Read my latest flash, Venison, at 52|250.

It comes as little surprise but is no less outrageous that the New York police detectives who subjected an unarmed man to fifty-bullet barrage and managed to handcuff him before he died have been found not guilty. It’s not surprising because the man killed, Sean Bell, was African American and so were many of the witnesses. As Holly on Feministe points out:

There was no jury, just the judge, who acquitted the three cops on the grounds of faulty prosecution.

Justice Arthur Cooperman said he found problems with the prosecution’s case. He said some prosecution witnesses contradicted themselves, and he cited prior convictions and incarcerations of witnesses.

He also cited the demeanor of some witnesses on the stand.

In other words, how dare you bring witnesses to testify against police officers who have run afoul of the criminal justice system before? They’re too sketchy to be in my courtroom. Seriously… isn’t this the crux of the problem? A blatant example of who is listened to in our courts and who gets the shaft? This is exactly why it’s horrifyingly unsurprising that cops walk.

It’s almost too convenient, isn’t it? African American men are disproportionately imprisoned, which means that their testimony is less believable, which means . . . (you get the idea).

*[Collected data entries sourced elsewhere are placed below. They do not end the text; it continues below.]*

(* ===== verification/Template.v ===== *)
(** * Templates

    Models [crates/spt-events/src/template.rs]: the substitution of event fields
    into the text sent to a sink, with the escaping of each value for the place
    it lands in.  Text is its UTF-8 bytes. *)

From S2P Require Import Prelude Bytes Text McpPolicy Events.

(** ** Escaping *)

Inductive EscapeMode := EscNone | EscJsonString | EscUrl | EscForm.

Definition backslash : ascii := "092"%char.

Definition hex_lower (d : Z) : ascii := ascii_of_nat (Z.to_nat (if d <? 10 then 48 + d else 87 + d)).
Definition hex_upper (d : Z) : ascii := ascii_of_nat (Z.to_nat (if d <? 10 then 48 + d else 55 + d)).

(** [\u{:04x}] of a control character. *)
Definition u_escape (a : ascii) : string :=
  String backslash (String "u" (String "0" (String "0" (String (hex_lower (code a / 16)) (String (hex_lower (code a mod 16)) ""))))).

Definition json_escape_char (a : ascii) : string :=
  if Ascii.eqb a quote then String backslash (String quote "")
  else if Ascii.eqb a backslash then String backslash (String backslash "")
  else if Ascii.eqb a "010" then String backslash "n"
  else if Ascii.eqb a "013" then String backslash "r"
  else if Ascii.eqb a "009" then String backslash "t"
  else if Ascii.eqb a "008" then String backslash "b"
  else if Ascii.eqb a "012" then String backslash "f"
  else if code a <? 32 then u_escape a
  else String a "".

Fixpoint append_json_escaped (v : string) : string :=
  match v with EmptyString => "" | String a r => (json_escape_char a +:+ append_json_escaped r)%string end.

Definition unreserved (a : ascii) : bool :=
  between 65 90 (code a) || between 97 122 (code a) || between 48 57 (code a) ||
  (code a =? 45) || (code a =? 46) || (code a =? 95) || (code a =? 126).

Fixpoint append_percent_encoded (v : string) (space_as_plus : bool) : string :=
  match v with
  | EmptyString => ""
  | String a r =>
      let rest := append_percent_encoded r space_as_plus in
      if unreserved a then String a rest
      else if (code a =? 32) && space_as_plus then String "+" rest
      else String "%" (String (hex_upper (code a / 16)) (String (hex_upper (code a mod 16)) rest))
  end.

Definition append_escaped (v : string) (m : EscapeMode) : string :=
  match m with
  | EscNone => v
  | EscJsonString => append_json_escaped v
  | EscUrl => append_percent_encoded v false
  | EscForm => append_percent_encoded v true
  end.

(** ** Rendering *)

(** The text before the first two closing braces and the text after them. *)
Fixpoint find_close (s : string) : option (string * string) :=
  match s with
  | EmptyString => None
  | String a r =>
      match r with
      | String b r' => if Ascii.eqb a "}" && Ascii.eqb b "}" then Some (""%string, r')
                       else (fun p => (String a p.1, p.2)) <$> find_close r
      | EmptyString => None
      end
  end.

Section Render.
Context `{EventText}.

(** The loop; the length of the text bounds it. *)
Fixpoint render_go (fuel : nat) (e : Event) (m : EscapeMode) (t : string) : string * list string :=
  match fuel with
  | O => (t, [])
  | S fuel =>
      match t with
      | EmptyString => (""%string, [])
      | String a r =>
          let next := let '(o, l) := render_go fuel e m r in (String a o, l) in
          match r with
          | String b r' =>
              if Ascii.eqb a "{" && Ascii.eqb b "{" then
                match find_close r' with
                | Some (inner, after) =>
                    let raw := trim inner in
                    let '(o, l) := render_go fuel e m after in
                    match lookup_field_str e raw with
                    | Some v => ((append_escaped v m +:+ o)%string, l)
                    | None => (("{{" +:+ raw +:+ "}}" +:+ o)%string, raw :: l)
                    end
                | None => (t, [])
                end
              else next
          | EmptyString => next
          end
      end
  end.

Definition render_template_escaped (t : string) (e : Event) (m : EscapeMode) : string * list string := render_go (String.length t) e m t.
Definition render_template (t : string) (e : Event) : string * list string := render_template_escaped t e EscNone.

(** ** Specification: a template is literal text and holes *)

Inductive Piece := Lit (a : ascii) | Hole (inner : string).

Fixpoint pieces_go (fuel : nat) (t : string) : list Piece :=
  match fuel with
  | O => Lit <$> list_ascii_of_string t
  | S fuel =>
      match t with
      | EmptyString => []
      | String a r =>
          match r with
          | String b r' =>
              if Ascii.eqb a "{" && Ascii.eqb b "{" then
                match find_close r' with
                | Some (inner, after) => Hole inner :: pieces_go fuel after
                | None => Lit <$> list_ascii_of_string t
                end
              else Lit a :: pieces_go fuel r
          | EmptyString => Lit a :: pieces_go fuel r
          end
      end
  end.
Definition pieces (t : string) : list Piece := pieces_go (String.length t) t.

Definition piece_source (p : Piece) : string := match p with Lit a => String a "" | Hole i => ("{{" +:+ i +:+ "}}")%string end.
Definition piece_text (e : Event) (m : EscapeMode) (p : Piece) : string :=
  match p with
  | Lit a => String a ""
  | Hole i => match lookup_field_str e (trim i) with Some v => append_escaped v m | None => ("{{" +:+ trim i +:+ "}}")%string end
  end.
Definition piece_missing (e : Event) (p : Piece) : option string :=
  match p with
  | Lit _ => None
  | Hole i => match lookup_field_str e (trim i) with Some _ => None | None => Some (trim i) end
  end.

Fixpoint join (l : list string) : string := match l with [] => "" | s :: r => (s +:+ join r)%string end.
End Render.

(** ** Specification: readers of the escaped forms *)

Definition hex_val (a : ascii) : option Z :=
  if between 48 57 (code a) then Some (code a - 48)
  else if between 97 102 (code a) then Some (code a - 87)
  else if between 65 70 (code a) then Some (code a - 55)
  else None.

Definition char_of (n : Z) : ascii := ascii_of_nat (Z.to_nat n).

(** The one-letter escapes of RFC 8259. *)
Definition simple_escape (b : ascii) : option ascii :=
  if Ascii.eqb b quote then Some quote
  else if Ascii.eqb b backslash then Some backslash
  else if Ascii.eqb b "/" then Some "/"%char
  else if Ascii.eqb b "n" then Some "010"%char
  else if Ascii.eqb b "r" then Some "013"%char
  else if Ascii.eqb b "t" then Some "009"%char
  else if Ascii.eqb b "b" then Some "008"%char
  else if Ascii.eqb b "f" then Some "012"%char
  else None.

(** A JSON string from inside its quotes: its value and the text after the
    closing quote.  Four-digit escapes are read below U+0080 only. *)
Fixpoint json_string (s : string) : option (string * string) :=
  match s with
  | EmptyString => None
  | String a r =>
      if Ascii.eqb a quote then Some (""%string, r)
      else if code a <? 32 then None
      else if Ascii.eqb a backslash then
        match r with
        | String b r' =>
            match simple_escape b with
            | Some c => (fun p => (String c p.1, p.2)) <$> json_string r'
            | None =>
                if Ascii.eqb b "u" then
                  match r' with
                  | String d3 (String d2 (String d1 (String d0 r''))) =>
                      h3 ← hex_val d3; h2 ← hex_val d2; h1 ← hex_val d1; h0 ← hex_val d0;
                      let n := h3 * 4096 + h2 * 256 + h1 * 16 + h0 in
                      if n <? 128 then (fun p => (String (char_of n) p.1, p.2)) <$> json_string r'' else None
                  | _ => None
                  end
                else None
            end
        | EmptyString => None
        end
      else (fun p => (String a p.1, p.2)) <$> json_string r
  end.

(** Percent decoding, a plus as a space when asked. *)
Fixpoint percent_decode (plus : bool) (s : string) : option string :=
  match s with
  | EmptyString => Some ""%string
  | String a r =>
      if Ascii.eqb a "%" then
        match r with
        | String h (String l r') => x ← hex_val h; y ← hex_val l; String (char_of (x * 16 + y)) <$> percent_decode plus r'
        | _ => None
        end
      else if Ascii.eqb a "+" && plus then String " " <$> percent_decode plus r
      else String a <$> percent_decode plus r
  end.

(** The characters an escaped URL or form value is made of. *)
Definition encoded_char (plus : bool) (a : ascii) : bool := unreserved a || Ascii.eqb a "%" || (plus && Ascii.eqb a "+").

(** ** Lemmas: one character *)

Lemma json_string_char a s : json_string (json_escape_char a +:+ s) = (fun p => (String a p.1, p.2)) <$> json_string s.
Proof. destruct a as [[] [] [] [] [] [] [] []]; reflexivity. Qed.

Lemma percent_decode_char plus a r :
  percent_decode plus (append_percent_encoded (String a r) plus) = String a <$> percent_decode plus (append_percent_encoded r plus).
Proof. destruct a as [[] [] [] [] [] [] [] []], plus; reflexivity. Qed.

Lemma encoded_chars plus a r :
  forallb (encoded_char plus) (list_ascii_of_string (append_percent_encoded (String a r) plus)) =
  forallb (encoded_char plus) (list_ascii_of_string (append_percent_encoded r plus)).
Proof. destruct a as [[] [] [] [] [] [] [] []], plus; reflexivity. Qed.

(** An escaped value is data: whatever the value, a reader of the JSON string
    it was put into gets the value back and finds its closing quote exactly
    where the template has it; and an escaped URL or form value decodes to the
    value and consists of unreserved characters, percent signs and (in a form)
    plus signs, so it ends no component and starts no parameter. *)
Theorem escaped_is_data v :
  (forall rest, json_string (append_escaped v EscJsonString +:+ String quote rest) = Some (v, rest)) /\
  (forall plus : bool, let s := append_escaped v (if plus then EscForm else EscUrl) in
    percent_decode plus s = Some v /\ forallb (encoded_char plus) (list_ascii_of_string s) = true).
Proof.
  split; [|intros plus; split].
  - intros rest. cbn [append_escaped]. induction v as [|a v IH]; [reflexivity|]. cbn [append_json_escaped].
    rewrite str_app_assoc, json_string_char, IH. done.
  - destruct plus; cbn [append_escaped]; (induction v as [|a v IH]; [reflexivity|]; by rewrite percent_decode_char, IH).
  - destruct plus; cbn [append_escaped]; (induction v as [|a v IH]; [reflexivity|]; by rewrite encoded_chars, IH).
Qed.

(** ** Lemmas: rendering *)

Lemma find_close_source s i r : find_close s = Some (i, r) -> s = (i +:+ "}}" +:+ r)%string.
Proof.
  revert i. induction s as [|a s IH]; [done|]. intros i. cbn [find_close]. destruct s as [|b s']; [done|].
  destruct (Ascii.eqb_spec a "}") as [->|Ha], (Ascii.eqb_spec b "}") as [->|Hb]; cbn [andb]; try (intros [= <- <-]; by rewrite str_nil_app).
  all: destruct (find_close _) as [[j k]|] eqn:E; [|done]; intros [= <- <-]; cbn [fst snd]; rewrite str_cons_app; f_equal; by apply IH.
Qed.

Lemma find_close_shorter s i r : find_close s = Some (i, r) -> (String.length r < String.length s)%nat.
Proof. intros ->%find_close_source. rewrite !string_length_app. cbn. lia. Qed.

Lemma join_lits s : join (piece_source <$> (Lit <$> list_ascii_of_string s)) = s.
Proof. induction s as [|a s IH]; [done|]. cbn. by rewrite IH, str_cons_app. Qed.

Lemma pieces_go_source fuel t : join (piece_source <$> pieces_go fuel t) = t.
Proof.
  revert t. induction fuel as [|fuel IH]; intros t; [apply join_lits|]. cbn [pieces_go]. destruct t as [|a r]; [done|].
  assert (join (piece_source <$> Lit a :: pieces_go fuel r) = String a r) as Hn by (cbn; by rewrite IH, str_cons_app).
  destruct r as [|b r']; [done|]. destruct (Ascii.eqb_spec a "{") as [->|Ha], (Ascii.eqb_spec b "{") as [->|Hb]; cbn [andb]; try exact Hn.
  destruct (find_close r') as [[i k]|] eqn:E; [|apply join_lits]. apply find_close_source in E as ->. cbn [fmap list_fmap join piece_source].
  rewrite IH, !str_app_assoc. reflexivity.
Qed.

Section RenderProofs.
Context `{EventText}.

Lemma join_lits_text e m s : join (piece_text e m <$> (Lit <$> list_ascii_of_string s)) = s.
Proof. induction s as [|a s IH]; [done|]. cbn. by rewrite IH, str_cons_app. Qed.

Lemma missing_lits e (l : list ascii) : omap (piece_missing e) (Lit <$> l) = [].
Proof. by induction l. Qed.

Lemma render_go_pieces fuel e m t :
  (String.length t <= fuel)%nat -> render_go fuel e m t = (join (piece_text e m <$> pieces_go fuel t), omap (piece_missing e) (pieces_go fuel t)).
Proof.
  revert t. induction fuel as [|fuel IH]; intros t Hf; cbn [render_go pieces_go].
  - by rewrite join_lits_text, missing_lits.
  - destruct t as [|a r]; [done|]. cbn in Hf.
    assert ((let '(o, l) := render_go fuel e m r in (String a o, l)) =
      (join (piece_text e m <$> Lit a :: pieces_go fuel r), omap (piece_missing e) (Lit a :: pieces_go fuel r))) as Hn.
    { rewrite IH by lia. cbn. by rewrite str_cons_app. }
    destruct r as [|b r']; [exact Hn|]. destruct (Ascii.eqb a "{" && Ascii.eqb b "{"); [|exact Hn].
    destruct (find_close r') as [[i k]|] eqn:E; [|by rewrite join_lits_text, missing_lits].
    apply find_close_shorter in E. cbn in Hf. rewrite IH by lia. cbn [fmap list_fmap join piece_text omap list_omap piece_missing].
    destruct (lookup_field_str e (trim i)); [done|]. by rewrite !str_app_assoc.
Qed.

(** Rendering cuts a template into literal characters and holes without
    looking at the event, the cut pieces being the template again, and puts
    them back together with every literal character unchanged and every hole
    replaced by the escaped value of the field it names (by itself, trimmed,
    when there is none); the names of those are exactly the ones reported. *)
Theorem render_exact t e m :
  join (piece_source <$> pieces t) = t /\
  render_template_escaped t e m = (join (piece_text e m <$> pieces t), omap (piece_missing e) (pieces t)).
Proof. split; [apply pieces_go_source|]. by apply render_go_pieces. Qed.
End RenderProofs.

Example render_json :
  @render_template_escaped demo_text "{{ kind }}|{{nope}}|{{" (demo_event (String quote "x")) EscJsonString =
  ((String backslash (String quote "x")) +:+ "|{{nope}}|{{", ["nope"])%string.
Proof. vm_compute. reflexivity. Qed.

The verdict is also unsurprising because the police, structurally, in the US have a position not as public servants but as enforcers above the rest of us. They are held to looser standards for murder than the rest of us; any group permitted to carry weapons and not held to higher standards inevitable becomes oppressive. They are more likely to enforce petty and arbitrary laws against drug use than to actually protect anyone.

What Jack at AngryBrownButch notes, however, is also true: even a guilty verdict, in this case, would only have approached justice:

This is the crux of the problem: the situation is framed within a system that is so completely fucked up to the point that little good could possibly come out of it. Our ability to achieve justice is limited by the fact that the only recourses for justice available in our society are inherently unjust. So instead, we’re left grasping for approximations of justice that will invariably be unsatisfactory in the end.